Nun bleibt also abzuwarten, ob die Staatsanwaltschaft sich mit ihren Forderungen bei der Richterschaft durchsetzt. Nach dem spanischen Gesetz kann Josué für den Strafbestand maximal 20 Jahre bekommen. Der Anwalt Erlantz Ibarrondo, der die Kläger „Movimiento Contra la Intolerancia“ und die Familie von Carlos vertritt, zeigte sich zuversichtlich, dass der Prozess zu Gunsten seiner Mandanten ausgehen wird. Er betonte nochmal das rechte Motiv des Täters und sagte außerdem: „Noch muss man sagen, dass die Existenz des Videos aus der Metro von entscheidender Bedeutung war.“


Die spanischen Faschisten bemühen sich schon seit Langem in einer Solidaritätskampagne für die Freilassung von Josué Estebanez de la Hija. In den letzten Monaten richteten sie dafür eine mehrsprachige Site ein. Vor allem deutsche Nazis taten sich mit geposteter Solidarität hervor.

War es im Mai noch die site „Syndikat Z“ aus dem europaweiten national-revolutionären Netzwerk von „Zentropa“, die sich solidarisierte, ist es jetzt die Site der „Aktionsfront“ aus Mittelsachsen, die sich hervortut. Die Übernahme der Verteidigungsstrategie des Nazianwalts und der spanischen Falangistenszene ist dabei selbstverständlich.

Dass die sächsischen Nazis sich dieser Thematik annehmen kommt nicht von ungefähr. Zu einem soll da „Syndikat Z“ und Steffen Pohl aus dem antifaschistischen Fokus genommen werden.

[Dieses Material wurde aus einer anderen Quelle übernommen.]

(** ** Highlighting on the example data *)



(** The terms of a query are marked one after the other, each in the text
    the previous ones left: a later term can be cut by the markers of an
    earlier one, or match the markers themselves. *)
Example highlight_terms_interfere :
  highlightText simple_upper (lit "a ab") (lit "a ab") false
  = Ok (lit "**a** **a**b")
  /\ contains (lit "**ab**") (lit "**a** **a**b") = false
  /\ highlightText simple_upper (lit "hi *") (lit "hi *") false
     = Ok (lit "**********hi********** *****").
Proof. repeat split; vm_compute; reflexivity. Qed.

(** ** Search on the example data *)


(** The scenario of the design notes: "hello" in chat 100. *)
Example search_scenario :
  (exists r w',
     getSearchResults simple_upper simple_upper 100 (lit "hello") 0 demo_world
     = (Ok r, w')
     /\ field "totalResults" r = Some (VNum 2)
     /\ field "totalPages" r = Some (VNum 1)
     /\ field "cached" r = Some (VBool false))
  /\ (exists rows,
       Message_searchMessages simple_upper simple_upper 100 (lit "hello") 5 0
         demo_world = (Ok rows, demo_world)
       /\ List.map (fun r => (r_created_at r, highlighted_text r)) rows
          = [(2, lit "**Hello** again"); (1, lit "**hello** world")]).
Proof.
  split; [do 2 eexists | eexists]; repeat split; vm_compute; reflexivity.
Qed.

(** An entry stored for one second is gone two seconds later. *)
Example ttl_expiry_scenario :
  fst (RedisService_get (lit "k")
         (later 2000 (snd (RedisService_set (lit "k") (Json VNull) 1
                             demo_world))))
  = Ok None
  /\ fst (RedisService_get (lit "k")
            (later 500 (snd (RedisService_set (lit "k") (Json VNull) 1
                               demo_world))))
     = Ok (Some (Json VNull)).
Proof.
  split.
  - now rewrite entry_lives_for_its_ttl.
  - now rewrite entry_lives_for_its_ttl.
Qed.

(** A page served from the cache has its dates as strings; the command
    that renders it calls a [Date] method on them and answers with the
    failure message. *)
Example cached_page_is_not_rendered :
  let ctx := demo_command 100 "/search hello" in
  let w1 := snd (handleSearchCommand simple_upper simple_upper ctx demo_world) in
  let w2 := snd (handleSearchCommand simple_upper simple_upper ctx w1) in
  List.length (sent w1) = 2%nat
  /\ drop 2 (sent w2) = [Searching; SearchFailed].
Proof. split; vm_compute; reflexivity. Qed.

(** Queries with the same normalised form share a cache entry: after a
    read of "a b", a read of "a_b" is answered with the page of "a b". *)
Example colliding_queries_share_a_page :
  exists r1 w1 r2 w2,
    getSearchResults simple_upper simple_upper 100 (lit "o w") 0 demo_world
    = (Ok r1, w1)
    /\ getSearchResults simple_upper simple_upper 100 (lit "o_w") 0 w1
       = (Ok r2, w2)
    /\ field "query" r2 = Some (VStr (lit "o w"))
    /\ field "cached" r2 = Some (VBool true).
Proof. do 4 eexists. repeat split; vm_compute; reflexivity. Qed.


(** ** Read-through on the example data *)

Lemma read_through_cache_witness :
  redis_up demo_world_cached = true
  /\ cache_miss demo_world (createStatsCacheKey 100 (period_string week)) = true
  /\ (exists fresh w',
        getStatsData 100 week demo_world = (Ok fresh, w')
        /\ field "cached" fresh = Some (VBool false)
        /\ redis_store w' !! createStatsCacheKey 100 (period_string week)
           = Some (JSON_stringify fresh, 1201000)).
Proof.
  assert (U : redis_up demo_world_cached = true) by reflexivity.
  assert (Miss : cache_miss demo_world
                   (createStatsCacheKey 100 (period_string week)) = true)
    by reflexivity.
  split; [exact U|]. split; [exact Miss|].
  destruct (read_through_cache simple_upper simple_upper demo_world 100 1 week
              (lit "hello") 0) as (_ & S & _).
  destruct (S Miss) as (tu & tm & w' & _ & _ & G & C & St).
  eexists _, w'. split; [exact G|]. split; [exact C|].
  rewrite St. simpl. now rewrite lookup_insert_eq.
Defined.

(** C3, failing instance of the claim as stated: the user list served
    from the cache is the parsed list as it is, and the one computed on a
    miss is the bare list; neither carries a [cached] mark. *)
Lemma user_list_has_no_cached_mark :
  live_entry demo_world_cached (createUsersListCacheKey 100)
  = Some (Json (VArr [VObj [(lit "user_id", VNum 1);
                            (lit "message_count", VNum 2)]]))
  /\ handleUsersList_users 100 demo_world_cached
     = (Ok (VArr [VObj [(lit "user_id", VNum 1);
                        (lit "message_count", VNum 2)]]), demo_world_cached)
  /\ ~ (forall r w',
          handleUsersList_users 100 demo_world_cached = (Ok r, w') ->
          field "cached" r = Some (VBool true))
  /\ cache_miss demo_world (createUsersListCacheKey 100) = true
  /\ ~ (forall r w',
          handleUsersList_users 100 demo_world = (Ok r, w') ->
          field "cached" r = Some (VBool false)).
Proof.
  split; [vm_compute; reflexivity|]. split; [vm_compute; reflexivity|].
  split; [|split; [vm_compute; reflexivity|]].
  - intros H. specialize (H _ _ eq_refl). vm_compute in H. discriminate H.
  - intros H.
    destruct (handleUsersList_users 100 demo_world) as [[r|e] w'] eqn:E;
      vm_compute in E; [|discriminate E].
    specialize (H _ _ eq_refl). injection E as <- _.
    vm_compute in H. discriminate H.
Qed.

(** ** The [/search] command on the example data *)

Lemma blank_query_gets_usage_witness :
  is_group (chat (demo_command 100 "/search   ")) = Some 100
  /\ command_query (demo_command 100 "/search   ") = []
  /\ sent (snd (handleSearchCommand simple_upper simple_upper
                  (demo_command 100 "/search   ") demo_world))
     = [Usage].
Proof.
  assert (G : is_group (chat (demo_command 100 "/search   ")) = Some 100)
    by reflexivity.
  assert (Q : command_query (demo_command 100 "/search   ") = [])
    by reflexivity.
  split; [exact G|]. split; [exact Q|].
  destruct (blank_query_gets_usage simple_upper simple_upper
              (demo_command 100 "/search   ") 100 demo_world G Q)
    as (H & S & _).
  rewrite H. exact S.
Defined.

(** C8, failing instance of the claim as stated: a search request with a
    blank or empty query does not fail; the query is searched as a
    literal, and finds the messages that contain a space, or all of them. *)
Lemma blank_query_is_searched :
  trim (lit " ") = [] /\ trim [] = []
  /\ (exists r w',
        getSearchResults simple_upper simple_upper 100 (lit " ") 0 demo_world
        = (Ok r, w')
        /\ field "totalResults" r = Some (VNum 2))
  /\ (exists r w',
        getSearchResults simple_upper simple_upper 100 [] 0 demo_world
        = (Ok r, w')
        /\ field "totalResults" r = Some (VNum 3))
  /\ ~ (exists e,
          fst (getSearchResults simple_upper simple_upper 100 (lit " ") 0
                 demo_world) = Throw e).
Proof.
  split; [reflexivity|]. split; [reflexivity|].
  split; [do 2 eexists; split; vm_compute; reflexivity|].
  split; [do 2 eexists; split; vm_compute; reflexivity|].
  intros (e & H). vm_compute in H. discriminate H.
Qed.

(** ** Regular-expression queries on the example data *)

(** C2, evaluation at the failing input: the regular-expression query
    [/hello/] finds "hello world" only, not "Hello again": the store
    matches the pattern with regard to case.  The literal query "hello"
    finds both, and the highlighter, given "Hello again" and [/hello/],
    marks "Hello".  A literal query is a pattern too, for the store: the
    underscore of "h_llo" stands for any unit, so the query finds the two
    greetings, neither of which contains it. *)
Theorem regex_search_regards_case :
  ids_found (Message_searchMessages simple_upper simple_upper 100
               (lit "/hello/") 5 0 demo_world) = Ok [1]
  /\ fst (Message_countSearchResults simple_upper 100 (lit "/hello/") demo_world)
     = Ok 1
  /\ ids_found (Message_searchMessages simple_upper simple_upper 100
                  (lit "hello") 5 0 demo_world) = Ok [2; 1]
  /\ highlightText simple_upper (lit "Hello again") (lit "/hello/") true
     = Ok (lit "**Hello** again")
  /\ ids_found (Message_searchMessages simple_upper simple_upper 100
                  (lit "h_llo") 5 0 demo_world) = Ok [2; 1]
  /\ occurs_fold simple_upper (lit "h_llo") (lit "hello world") = false
  /\ occurs_fold simple_upper (lit "h_llo") (lit "Hello again") = false.
Proof. repeat split; vm_compute; reflexivity. Qed.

Andererseits sind die sächsischen Nazis, wie das „Syndikat Z“ und der „Nationale Widerstand Dortmund“ stark mit den Nazis der „Tschechische Arbeiterpartei“, der „Narodni Opdor“, verbunden und stricken an einer Internationalisierung der nationalrevolutionären Strukturen in Europa.



Wir hoffen, dass Josué Estebanez de la Hija zur Verantwortung gezogen wird und für sein Verbrechen aufkommt.
Wir schicken die größte Solidarität nach Spanien zu den FreundInnen und der Familie von Carlos.

¡NO ESTÁS SOLA!
¡VUESTRAS ASESINATOS NO QUEDARÁN IMPUNES!